What the task asks:
After finding the line with "(* ===== verification/WasmerHost.v ===== *)" in the data below, set down exactly each line through the one with "Record Region : Type", inclusive, and stop there.

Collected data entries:
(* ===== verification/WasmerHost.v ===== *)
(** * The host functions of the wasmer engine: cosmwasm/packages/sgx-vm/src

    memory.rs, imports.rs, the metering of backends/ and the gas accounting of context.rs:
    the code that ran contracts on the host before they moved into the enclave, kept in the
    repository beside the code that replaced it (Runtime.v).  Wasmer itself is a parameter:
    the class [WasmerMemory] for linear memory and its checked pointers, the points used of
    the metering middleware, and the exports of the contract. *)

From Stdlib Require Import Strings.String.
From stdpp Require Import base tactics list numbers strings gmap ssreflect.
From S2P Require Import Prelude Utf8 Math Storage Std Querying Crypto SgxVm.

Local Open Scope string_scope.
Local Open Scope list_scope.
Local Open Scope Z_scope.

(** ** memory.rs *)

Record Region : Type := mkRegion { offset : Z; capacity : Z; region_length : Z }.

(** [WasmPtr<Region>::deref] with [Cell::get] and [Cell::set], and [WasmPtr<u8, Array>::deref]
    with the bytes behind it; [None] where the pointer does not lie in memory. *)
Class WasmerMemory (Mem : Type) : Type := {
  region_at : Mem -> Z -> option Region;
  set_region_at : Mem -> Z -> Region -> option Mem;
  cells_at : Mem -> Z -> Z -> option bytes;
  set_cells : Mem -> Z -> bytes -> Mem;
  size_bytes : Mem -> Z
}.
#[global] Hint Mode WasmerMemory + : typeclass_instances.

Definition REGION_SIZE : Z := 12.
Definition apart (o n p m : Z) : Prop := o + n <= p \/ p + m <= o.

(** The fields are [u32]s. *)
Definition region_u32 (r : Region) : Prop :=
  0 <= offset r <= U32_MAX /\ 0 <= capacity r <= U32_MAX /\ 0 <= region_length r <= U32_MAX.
---
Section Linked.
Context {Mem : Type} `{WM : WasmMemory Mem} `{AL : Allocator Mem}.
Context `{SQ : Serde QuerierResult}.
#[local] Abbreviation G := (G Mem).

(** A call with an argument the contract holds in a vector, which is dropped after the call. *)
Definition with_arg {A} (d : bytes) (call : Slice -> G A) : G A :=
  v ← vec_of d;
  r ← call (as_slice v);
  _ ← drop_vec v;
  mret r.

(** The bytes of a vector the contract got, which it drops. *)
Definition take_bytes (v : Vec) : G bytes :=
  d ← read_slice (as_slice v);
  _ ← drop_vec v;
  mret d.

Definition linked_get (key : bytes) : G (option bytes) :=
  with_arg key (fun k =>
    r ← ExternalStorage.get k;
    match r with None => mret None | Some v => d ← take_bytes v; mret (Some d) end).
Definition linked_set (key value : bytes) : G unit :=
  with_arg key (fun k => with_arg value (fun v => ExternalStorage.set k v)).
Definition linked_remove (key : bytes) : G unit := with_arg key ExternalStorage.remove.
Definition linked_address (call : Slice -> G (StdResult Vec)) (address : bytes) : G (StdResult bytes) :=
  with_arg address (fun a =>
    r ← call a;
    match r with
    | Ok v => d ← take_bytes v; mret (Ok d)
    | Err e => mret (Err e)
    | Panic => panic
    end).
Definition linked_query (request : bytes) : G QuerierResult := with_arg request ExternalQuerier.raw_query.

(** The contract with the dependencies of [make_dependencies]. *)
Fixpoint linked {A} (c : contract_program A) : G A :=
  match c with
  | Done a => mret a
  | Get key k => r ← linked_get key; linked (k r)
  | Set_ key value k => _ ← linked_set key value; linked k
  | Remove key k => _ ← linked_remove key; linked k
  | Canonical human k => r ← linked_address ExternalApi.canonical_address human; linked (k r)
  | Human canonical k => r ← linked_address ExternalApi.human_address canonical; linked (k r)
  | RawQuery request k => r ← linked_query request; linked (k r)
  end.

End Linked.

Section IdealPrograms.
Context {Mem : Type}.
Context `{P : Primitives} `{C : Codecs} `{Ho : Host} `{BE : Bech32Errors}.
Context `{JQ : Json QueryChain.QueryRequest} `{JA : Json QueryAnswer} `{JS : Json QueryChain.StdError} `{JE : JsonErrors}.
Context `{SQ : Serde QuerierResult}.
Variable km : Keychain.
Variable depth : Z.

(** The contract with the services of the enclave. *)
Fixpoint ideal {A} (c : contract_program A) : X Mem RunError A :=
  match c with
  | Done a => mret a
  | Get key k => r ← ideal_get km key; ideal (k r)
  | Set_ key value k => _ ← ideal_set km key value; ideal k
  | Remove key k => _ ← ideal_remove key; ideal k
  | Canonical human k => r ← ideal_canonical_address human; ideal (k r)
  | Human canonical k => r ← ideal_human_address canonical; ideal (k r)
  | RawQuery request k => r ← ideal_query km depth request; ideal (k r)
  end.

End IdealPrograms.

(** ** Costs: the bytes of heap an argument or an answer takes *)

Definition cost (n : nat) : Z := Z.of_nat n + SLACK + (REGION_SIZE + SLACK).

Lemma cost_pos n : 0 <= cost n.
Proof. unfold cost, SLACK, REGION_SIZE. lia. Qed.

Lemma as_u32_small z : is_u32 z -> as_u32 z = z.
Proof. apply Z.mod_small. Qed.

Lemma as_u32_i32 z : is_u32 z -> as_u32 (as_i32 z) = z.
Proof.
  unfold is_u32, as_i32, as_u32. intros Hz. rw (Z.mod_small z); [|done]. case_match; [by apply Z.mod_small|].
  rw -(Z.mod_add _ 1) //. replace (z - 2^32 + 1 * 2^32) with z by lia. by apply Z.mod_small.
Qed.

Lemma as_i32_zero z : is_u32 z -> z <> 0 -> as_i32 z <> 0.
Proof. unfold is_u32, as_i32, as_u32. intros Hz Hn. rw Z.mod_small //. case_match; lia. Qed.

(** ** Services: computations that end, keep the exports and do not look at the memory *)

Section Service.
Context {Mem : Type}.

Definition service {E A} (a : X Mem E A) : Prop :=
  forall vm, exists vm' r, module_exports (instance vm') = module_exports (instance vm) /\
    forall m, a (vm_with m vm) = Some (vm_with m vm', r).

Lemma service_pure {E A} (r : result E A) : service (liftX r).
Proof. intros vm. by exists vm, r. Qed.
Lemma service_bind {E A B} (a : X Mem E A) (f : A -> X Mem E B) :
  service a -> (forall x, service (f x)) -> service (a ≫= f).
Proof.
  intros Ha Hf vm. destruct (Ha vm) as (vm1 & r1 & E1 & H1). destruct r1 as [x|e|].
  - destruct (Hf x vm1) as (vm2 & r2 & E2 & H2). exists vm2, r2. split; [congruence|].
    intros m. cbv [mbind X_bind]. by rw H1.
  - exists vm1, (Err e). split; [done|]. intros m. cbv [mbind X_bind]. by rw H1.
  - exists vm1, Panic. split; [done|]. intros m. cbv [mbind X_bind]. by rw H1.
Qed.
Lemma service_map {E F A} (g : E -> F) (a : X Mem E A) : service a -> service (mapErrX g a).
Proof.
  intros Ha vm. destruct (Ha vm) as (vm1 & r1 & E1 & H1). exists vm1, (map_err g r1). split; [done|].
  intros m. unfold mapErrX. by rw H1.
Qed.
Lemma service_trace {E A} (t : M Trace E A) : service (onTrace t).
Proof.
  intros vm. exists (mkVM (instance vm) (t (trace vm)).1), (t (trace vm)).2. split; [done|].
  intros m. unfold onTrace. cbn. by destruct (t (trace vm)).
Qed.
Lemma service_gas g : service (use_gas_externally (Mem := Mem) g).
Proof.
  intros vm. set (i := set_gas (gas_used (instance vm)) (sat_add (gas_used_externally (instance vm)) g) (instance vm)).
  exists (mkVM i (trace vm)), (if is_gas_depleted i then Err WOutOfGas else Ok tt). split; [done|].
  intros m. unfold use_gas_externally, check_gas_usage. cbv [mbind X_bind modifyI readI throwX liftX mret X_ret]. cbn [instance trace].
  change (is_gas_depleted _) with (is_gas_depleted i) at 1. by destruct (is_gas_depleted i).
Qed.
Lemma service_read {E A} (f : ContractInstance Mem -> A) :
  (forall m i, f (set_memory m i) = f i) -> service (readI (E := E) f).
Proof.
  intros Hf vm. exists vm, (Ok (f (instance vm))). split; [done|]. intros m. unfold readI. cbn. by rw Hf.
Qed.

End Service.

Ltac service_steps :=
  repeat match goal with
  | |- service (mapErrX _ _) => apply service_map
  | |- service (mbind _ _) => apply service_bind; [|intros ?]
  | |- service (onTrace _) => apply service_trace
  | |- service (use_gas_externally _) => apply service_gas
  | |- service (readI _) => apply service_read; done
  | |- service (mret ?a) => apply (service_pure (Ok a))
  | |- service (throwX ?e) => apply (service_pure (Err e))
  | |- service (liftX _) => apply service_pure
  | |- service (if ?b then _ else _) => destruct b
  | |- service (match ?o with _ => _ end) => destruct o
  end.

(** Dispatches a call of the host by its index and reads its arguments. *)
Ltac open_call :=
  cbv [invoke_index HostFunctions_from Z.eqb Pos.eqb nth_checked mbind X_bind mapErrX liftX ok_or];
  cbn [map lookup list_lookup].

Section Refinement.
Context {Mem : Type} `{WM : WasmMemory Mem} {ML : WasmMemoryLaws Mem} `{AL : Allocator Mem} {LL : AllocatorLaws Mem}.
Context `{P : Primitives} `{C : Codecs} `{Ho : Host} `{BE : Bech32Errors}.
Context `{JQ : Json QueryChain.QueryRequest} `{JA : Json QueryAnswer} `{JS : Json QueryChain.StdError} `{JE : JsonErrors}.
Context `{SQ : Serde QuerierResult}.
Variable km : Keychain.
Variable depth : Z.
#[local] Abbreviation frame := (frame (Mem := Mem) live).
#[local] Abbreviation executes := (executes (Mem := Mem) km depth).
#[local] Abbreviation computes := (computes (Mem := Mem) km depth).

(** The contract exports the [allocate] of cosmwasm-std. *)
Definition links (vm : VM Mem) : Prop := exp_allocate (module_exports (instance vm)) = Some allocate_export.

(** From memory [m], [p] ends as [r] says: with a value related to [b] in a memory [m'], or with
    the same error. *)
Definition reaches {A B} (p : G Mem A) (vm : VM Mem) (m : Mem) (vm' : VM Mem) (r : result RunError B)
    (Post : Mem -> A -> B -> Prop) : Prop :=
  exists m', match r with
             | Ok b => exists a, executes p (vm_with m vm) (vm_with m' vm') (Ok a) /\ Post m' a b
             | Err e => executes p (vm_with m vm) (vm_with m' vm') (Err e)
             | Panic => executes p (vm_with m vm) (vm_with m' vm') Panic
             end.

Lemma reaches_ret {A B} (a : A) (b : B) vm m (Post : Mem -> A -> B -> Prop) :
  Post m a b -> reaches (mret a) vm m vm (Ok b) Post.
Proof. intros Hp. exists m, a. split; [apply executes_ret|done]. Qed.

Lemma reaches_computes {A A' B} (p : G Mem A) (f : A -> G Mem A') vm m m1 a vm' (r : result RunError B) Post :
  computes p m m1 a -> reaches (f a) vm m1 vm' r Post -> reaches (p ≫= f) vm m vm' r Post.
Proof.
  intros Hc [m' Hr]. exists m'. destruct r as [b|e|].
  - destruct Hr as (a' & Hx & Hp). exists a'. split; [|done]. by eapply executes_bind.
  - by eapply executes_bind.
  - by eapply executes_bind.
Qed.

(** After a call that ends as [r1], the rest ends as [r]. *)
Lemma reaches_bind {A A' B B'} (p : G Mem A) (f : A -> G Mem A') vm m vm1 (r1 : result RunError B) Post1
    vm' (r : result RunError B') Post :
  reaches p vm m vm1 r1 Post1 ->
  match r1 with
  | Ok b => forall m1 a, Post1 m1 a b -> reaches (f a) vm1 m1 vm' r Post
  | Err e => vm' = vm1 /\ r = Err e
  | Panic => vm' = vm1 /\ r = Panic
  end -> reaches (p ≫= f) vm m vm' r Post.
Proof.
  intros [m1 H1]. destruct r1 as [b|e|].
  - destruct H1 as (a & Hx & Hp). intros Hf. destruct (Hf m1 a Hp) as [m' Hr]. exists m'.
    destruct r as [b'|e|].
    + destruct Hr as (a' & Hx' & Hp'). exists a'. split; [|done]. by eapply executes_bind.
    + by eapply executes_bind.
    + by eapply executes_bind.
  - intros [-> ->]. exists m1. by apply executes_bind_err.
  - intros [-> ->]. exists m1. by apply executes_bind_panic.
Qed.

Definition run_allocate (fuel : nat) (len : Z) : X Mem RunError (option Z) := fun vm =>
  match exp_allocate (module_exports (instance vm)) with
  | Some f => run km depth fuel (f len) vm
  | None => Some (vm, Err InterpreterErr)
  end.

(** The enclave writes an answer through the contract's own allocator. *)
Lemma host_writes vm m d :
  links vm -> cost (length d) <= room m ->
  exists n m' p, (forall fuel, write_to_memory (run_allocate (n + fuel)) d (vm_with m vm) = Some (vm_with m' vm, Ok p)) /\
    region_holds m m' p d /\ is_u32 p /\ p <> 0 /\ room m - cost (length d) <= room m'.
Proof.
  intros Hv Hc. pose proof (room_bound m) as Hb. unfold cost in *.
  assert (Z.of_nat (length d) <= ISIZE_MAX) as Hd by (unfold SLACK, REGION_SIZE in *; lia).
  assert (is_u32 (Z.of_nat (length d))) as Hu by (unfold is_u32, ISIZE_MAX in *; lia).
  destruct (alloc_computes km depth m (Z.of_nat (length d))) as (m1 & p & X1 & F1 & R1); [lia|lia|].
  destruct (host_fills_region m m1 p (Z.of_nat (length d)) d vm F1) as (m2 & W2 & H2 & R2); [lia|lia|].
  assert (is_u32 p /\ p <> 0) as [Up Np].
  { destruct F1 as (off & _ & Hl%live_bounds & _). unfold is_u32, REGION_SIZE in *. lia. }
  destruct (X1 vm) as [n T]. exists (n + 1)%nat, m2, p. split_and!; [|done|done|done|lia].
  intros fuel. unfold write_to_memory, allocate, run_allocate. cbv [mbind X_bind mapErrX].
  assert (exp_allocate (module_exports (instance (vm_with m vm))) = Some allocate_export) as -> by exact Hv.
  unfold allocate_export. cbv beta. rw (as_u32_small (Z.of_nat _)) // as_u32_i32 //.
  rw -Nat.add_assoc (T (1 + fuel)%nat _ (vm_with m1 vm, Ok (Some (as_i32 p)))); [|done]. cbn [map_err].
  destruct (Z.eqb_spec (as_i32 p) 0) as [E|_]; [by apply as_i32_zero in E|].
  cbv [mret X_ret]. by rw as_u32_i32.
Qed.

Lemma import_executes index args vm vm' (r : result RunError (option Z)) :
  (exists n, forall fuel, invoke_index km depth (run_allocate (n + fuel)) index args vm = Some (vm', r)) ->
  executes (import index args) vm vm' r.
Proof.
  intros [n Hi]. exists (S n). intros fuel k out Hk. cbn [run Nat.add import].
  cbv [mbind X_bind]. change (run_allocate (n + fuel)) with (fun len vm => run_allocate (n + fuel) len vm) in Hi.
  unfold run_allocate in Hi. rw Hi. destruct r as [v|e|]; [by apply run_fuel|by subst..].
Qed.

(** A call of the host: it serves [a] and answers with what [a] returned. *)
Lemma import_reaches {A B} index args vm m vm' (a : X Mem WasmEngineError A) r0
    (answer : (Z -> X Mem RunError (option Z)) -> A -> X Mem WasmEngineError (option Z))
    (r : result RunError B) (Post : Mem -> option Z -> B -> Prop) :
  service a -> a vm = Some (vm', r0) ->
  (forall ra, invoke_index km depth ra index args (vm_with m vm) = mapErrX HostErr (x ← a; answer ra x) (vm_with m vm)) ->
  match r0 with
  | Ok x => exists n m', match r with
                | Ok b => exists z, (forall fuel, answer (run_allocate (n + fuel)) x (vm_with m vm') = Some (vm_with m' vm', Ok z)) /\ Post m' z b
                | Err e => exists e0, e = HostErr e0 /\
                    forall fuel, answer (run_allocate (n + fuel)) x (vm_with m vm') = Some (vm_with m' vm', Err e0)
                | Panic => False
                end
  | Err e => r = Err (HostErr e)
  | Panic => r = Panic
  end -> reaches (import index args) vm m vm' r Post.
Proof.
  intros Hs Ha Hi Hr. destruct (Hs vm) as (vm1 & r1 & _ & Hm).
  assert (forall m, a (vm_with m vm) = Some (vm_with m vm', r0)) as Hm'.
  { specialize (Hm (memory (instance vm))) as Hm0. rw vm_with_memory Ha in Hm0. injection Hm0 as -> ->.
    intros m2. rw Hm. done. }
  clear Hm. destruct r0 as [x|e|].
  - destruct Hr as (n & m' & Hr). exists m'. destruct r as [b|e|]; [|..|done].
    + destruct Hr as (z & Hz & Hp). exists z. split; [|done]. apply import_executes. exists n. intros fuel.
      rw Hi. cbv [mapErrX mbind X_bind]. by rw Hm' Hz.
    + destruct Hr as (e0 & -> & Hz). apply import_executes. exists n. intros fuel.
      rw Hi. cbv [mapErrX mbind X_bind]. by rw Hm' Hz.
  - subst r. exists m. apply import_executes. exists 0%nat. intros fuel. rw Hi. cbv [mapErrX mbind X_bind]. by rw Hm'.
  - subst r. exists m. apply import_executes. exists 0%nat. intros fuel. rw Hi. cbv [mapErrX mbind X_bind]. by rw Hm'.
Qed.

Response to this task:
(* ===== verification/WasmerHost.v ===== *)
(** * The host functions of the wasmer engine: cosmwasm/packages/sgx-vm/src

    memory.rs, imports.rs, the metering of backends/ and the gas accounting of context.rs:
    the code that ran contracts on the host before they moved into the enclave, kept in the
    repository beside the code that replaced it (Runtime.v).  Wasmer itself is a parameter:
    the class [WasmerMemory] for linear memory and its checked pointers, the points used of
    the metering middleware, and the exports of the contract. *)

From Stdlib Require Import Strings.String.
From stdpp Require Import base tactics list numbers strings gmap ssreflect.
From S2P Require Import Prelude Utf8 Math Storage Std Querying Crypto SgxVm.

Local Open Scope string_scope.
Local Open Scope list_scope.
Local Open Scope Z_scope.

(** ** memory.rs *)

Record Region : Type := mkRegion { offset : Z; capacity : Z; region_length : Z }.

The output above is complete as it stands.